Quando vedremo Marco Buratti al cinema, o in tv? Sarebbe un personaggio perfetto… o forse è troppo scomodo?
Ci hanno provato in tanti e ora ci stanno riprovando. Il limite “televisivo” del personaggio è il suo non essere rassicurante, condizione essenziale per essere gradito alle reti e soprattutto agli sponsor. Insomma è troppo scomodo. Però non abbandono la speranza. Mi piacerebbe vedere l’Alligatore in tv.
Nei tuoi libri veniamo a contatto con il lato deviato del multiculturalismo: mafie etniche che campano sulla pelle dei disperati, che stringono accordi con tanti insospettabili e che sono profondamente radicate nel territorio. È ancora troppo presto per raccontare storie di immigrazione “normale”?
Il Veneto è la regione con il maggior numero di immigrati d’Italia, la maggior parte dei quali ormai è decisamente integrata (moltissimi parlano in dialetto!): perché è così difficile per loro trovare visibilità?

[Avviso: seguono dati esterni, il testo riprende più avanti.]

(* ===== verification/Reconciler.v ===== *)
(** * The Migration controller (internal/controller/reconciler.go)

    [dispatch], [recover] and the status patches are programs over the answers
    of the API server, the orchestrator and the discoverer; their effects are a
    trace.  A call of [dispatch] may also panic; [dispatch] recovers.
    [reconcileAll] and the worker goroutines it starts share the
    tracking map; their interleaving is a step relation, and panics and the loop
    of passes are there too (file Controller).  The gauges are exported by file
    Metrics.  Log output is left out; the text of an error is the error itself. *)
From S2P Require Import Prelude GoErrors GoStrings QmpTypes Effects OrchTypes OrchValidate OrchArgs OrchApply.
From S2P Require Import OrchRun Admission.

(** ** The spec of a Migration *)

(** The accessors of the unstructured object: [None] when a field is absent or
    has another type. *)
Record Spec := MkSpec {
  sp_string : list string → option string;
  sp_bool : list string → option bool;
  sp_int : list string → option Z;
  sp_map : list string → option (gmap string string) }.

Definition get_string (sp : Spec) (path : list string) : string := default "" (sp_string sp path).
Definition get_bool (sp : Spec) (path : list string) : bool := default false (sp_bool sp path).
Definition get_int (sp : Spec) (path : list string) : Z := default 0 (sp_int sp path).

Definition specToRequest (sp : Spec) : Request + error :=
  let srcNS := get_string sp ["spec"; "sourcePod"; "namespace"] in
  let srcName := get_string sp ["spec"; "sourcePod"; "name"] in
  if is_empty srcNS || is_empty srcName then inr (ErrNew "spec.sourcePod.{namespace,name} are required")
  else
    let dstNS := get_string sp ["spec"; "destPod"; "namespace"] in
    let destPod := if is_empty dstNS then None
                   else Some (MkPodRef dstNS (get_string sp ["spec"; "destPod"; "name"])) in
    let image := get_string sp ["spec"; "image"] in
    if is_empty image then inr (ErrNew "spec.image is required")
    else
      inl (MkRequest "" (get_string sp ["spec"; "destNode"])
             (default ∅ (sp_map sp ["spec"; "destNodeSelector"])) []
             (Some (MkPodRef srcNS srcName)) "" "" destPod "" "" image
             (get_bool sp ["spec"; "sharedStorage"]) (get_bool sp ["spec"; "replayCmdline"])
             (get_string sp ["spec"; "tunnelMode"]) (get_int sp ["spec"; "downtimeMS"])
             (get_bool sp ["spec"; "autoDowntime"]) (get_int sp ["spec"; "autoDowntimeFloorMS"])
             (get_int sp ["spec"; "cniConvergenceDelaySeconds"]) (get_int sp ["spec"; "multifdChannels"])
             (get_int sp ["spec"; "podWaitTimeoutSeconds"]) (get_string sp ["spec"; "sourceCleanup"])
             (get_bool sp ["spec"; "adoptVM"]) "" "" "" "" "").

(** ** Effects *)

Record PodScheduling := MkSched { sd_NodeSelector : gmap string string; sd_Tolerations : list Toleration }.

(** The pod that [createAdoptionPod] submits. *)
Record AdoptionPod := MkAdoption {
  ap_Name : string; ap_Namespace : string; ap_Meta : PodMeta;
  ap_SandboxID : string; ap_RuntimeClass : string; ap_NodeName : string }.

Inductive cevent :=
| CPatch (u : StatusUpdate) (err : option error)          (* a status patch and its result *)
| CApply (req : Request)
| CCount (counter : string)
| CMark (uid : UID) (mid : string)
| CDeletePod (ns name : string)
| COrphanDelete (ns name : string)
| CAdopt (pod : AdoptionPod) (err : option error)
| CResume (id : MigrationID)
| CInflight (d : Z)                                       (* the gauge of running workers *)
| CGauge (u : StatusUpdate)                               (* updateProgressMetrics *)
| CGaugeDrop (id : MigrationID).                          (* migrationProgress.Delete *)

Record DEnv := MkDEnv {
  de_discoverer : bool;                                   (* Discoverer wired *)
  de_kube : bool;                                         (* Kube clientset wired *)
  de_podNode : string → string → string + error;
  de_sched : string → string → PodScheduling + error;
  de_nodeIP : string → string + error;
  de_apply : Request → MigrationID + error;
  de_watch : MigrationID → list StatusUpdate + error;     (* the updates until the channel closes *)
  de_patch : nat → option error;
  de_srcPod : nat → PodMeta + error;
  de_adopt : nat → option error;
  de_panics : string → nat → bool }.                      (* whether a call panics *)

(** Programs that append to the trace; an answer may depend on its length. *)
Definition CM (A : Type) : Type := DEnv → list cevent → A * list cevent.

#[global] Instance CM_ret : MRet CM := fun A a _ t => (a, t).
#[global] Instance CM_bind : MBind CM := fun A B k m env t => let (a, t) := m env t in k a env t.

Definition emit (ev : cevent) : CM unit := fun _ t => (tt, t ++ [ev]).
Definition cask {A} (f : DEnv → nat → A) : CM A := fun env t => (f env (length t), t).
Definition cwhen (b : bool) (m : CM unit) : CM unit := if b then m else mret tt.

(** Programs that may panic: [None].  [call site m] is a call that panics, before
    it does anything, or behaves like [m]; [lift m] cannot panic. *)
Definition PM (A : Type) : Type := DEnv → list cevent → option A * list cevent.

#[global] Instance PM_ret : MRet PM := fun A a _ t => (Some a, t).
#[global] Instance PM_bind : MBind PM := fun A B k m env t =>
  match m env t with (Some a, t) => k a env t | (None, t) => (None, t) end.

Definition panic {A} : PM A := fun _ t => (None, t).
Definition lift {A} (m : CM A) : PM A := fun env t => let (a, t) := m env t in (Some a, t).
Definition call {A} (site : string) (m : CM A) : PM A := fun env t =>
  if de_panics env site (length t) then (None, t) else lift m env t.
Definition pwhen (b : bool) (m : PM unit) : PM unit := if b then m else mret tt.

(** A deferred call that does not recover, and one that does. *)
Definition finally {A} (m : PM A) (fin : CM unit) : PM A := fun env t =>
  let (r, t) := m env t in let (_, t) := fin env t in (r, t).
Definition recovering {A} (m : PM A) : CM (option A) := m.

(** ** Status patches *)

(** The values of the patched fields; [SNull] removes the field. *)
Inductive sval := SNull | SStr (s : string) | SErr (e : error) | SInt (z : Z) | SBool (b : bool) | STime.

#[global] Instance sval_eq_dec : EqDecision sval.
Proof. solve_decision. Defined.

Definition status_fields (u : StatusUpdate) : list (string * sval) :=
  [("phase", SStr (su_Phase u));
   ("message", if is_empty (su_Message u) then SNull else SStr (su_Message u));
   ("error", match su_Error u with None => SNull | Some e => SErr e end)] ++
  (if is_empty (su_ID u) then [] else [("migrationID", SStr (su_ID u))]) ++
  (if (su_RAMTransferred u >? 0) || (su_RAMTotal u >? 0)
   then [("ramTransferred", SInt (su_RAMTransferred u)); ("ramTotal", SInt (su_RAMTotal u))] else []) ++
  (if su_DowntimeMS u >? 0 then [("actualDowntimeMS", SInt (su_DowntimeMS u))] else []) ++
  (if su_AppliedDowntimeMS u >? 0 then [("appliedDowntimeMS", SInt (su_AppliedDowntimeMS u))] else []) ++
  (if su_RTTMS u >? 0 then [("rttMS", SInt (su_RTTMS u))] else []) ++
  (if su_AutoDowntime u then [("autoDowntime", SBool true)] else []) ++
  (if (su_Phase u =? PhaseSubmitted)%string then [("startedAt", STime)] else []) ++
  (if IsTerminal (su_Phase u) then [("completedAt", STime)] else []).

Definition patchStatusUpdate (u : StatusUpdate) : CM (option error) :=
  err ← cask de_patch;
  emit (CPatch u err);;
  cwhen (negb (is_nil err)) (emit (CCount "status_patch_errors"));;
  mret err.

Definition patchStatus (migrationID phase message : string) (e : option error) : CM (option error) :=
  patchStatusUpdate (update_of migrationID phase message e).

Definition patchFailedStatus (migrationID message : string) (e : option error) : CM unit :=
  err ← patchStatus migrationID PhaseFailed message e;
  cwhen (is_nil err) (emit (CCount "failed")).

(** ** The adoption pod *)

Definition adoption_labels (srcPod : string) : gmap string string :=
  list_to_map [("app.kubernetes.io/name", "katamaran"); (componentLabel, "adopted-vm");
               ("katamaran.io/source-pod", srcPod)].

(** The source pod's labels are added where the key is not taken. *)
Definition createAdoptionPod (req : Request) (src : PodRef) (name destNode : string) : CM (option error) :=
  meta ← cask (fun e n => if de_kube e then de_srcPod e n else inr (ErrNew "no clientset"));
  let labels := adoption_labels (pr_Name src) in
  let pm := match meta with
            | inl m => MkPodMeta (labels ∪ pm_Labels m) (pm_Owners m)
            | inr _ => MkPodMeta labels []
            end in
  err ← cask de_adopt;
  emit (CAdopt (MkAdoption name (pr_Namespace src) pm "katamaran-dest" "katamaran-adopted" destNode) err);;
  mret err.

L’immigrazione radicata e legale non è culturalmente riconosciuta. Lo sarà solo quando non sarà un problema la libertà religiosa e una moschea non sarà più oggetto di polemiche. Quando le culture immigrate rimangono a lato della società, prive del diritto di cittadinanza sono di fatto clandestine. In Francia, in Germania e in altri paesi europei non è così. Quando voglio rilassarmi a Parigi vado a bere un the al bar del centro culturale islamico e il rispetto è reciproco, innato e profondo. Io sento il bisogno di conoscere “l’altro” che è venuto a vivere nel mio territorio, di scambiare messaggi ed esperienze culturali. In Veneto questo oggi è impensabile. In Sardegna invece il clima è sereno e la convivenza è un progetto “possibile”.
Quello che mi ha sempre colpito in molti tuoi libri, e ancor più in questo, è il ritratto impietoso che fai delle persone così dette normali: tutte marce. Nel tuo ultimo romanzo però ci sono dei segnali positivi: i gruppi civici che vogliono cambiare le cose dal basso, un avvocato che si rifiuta di andare oltre… insomma, ci sono speranze anche per “questo” Veneto?
Sì. il marcio c’è ed emerge tristemente dalle cronache ma la parte sana e maggioritaria della società può imporre altre culture e altri modelli di sviluppo. Credo che oggi sia prioritario salvaguardare il territorio, questa terra bellissima non merita altri scempi e può offrire un futuro migliore. Per tutti. I primi segnali di ripresa e di riscossa morale sono evidenti. Fiducia e speranza devono far parte del nostro agire. In attesa di tempi migliori.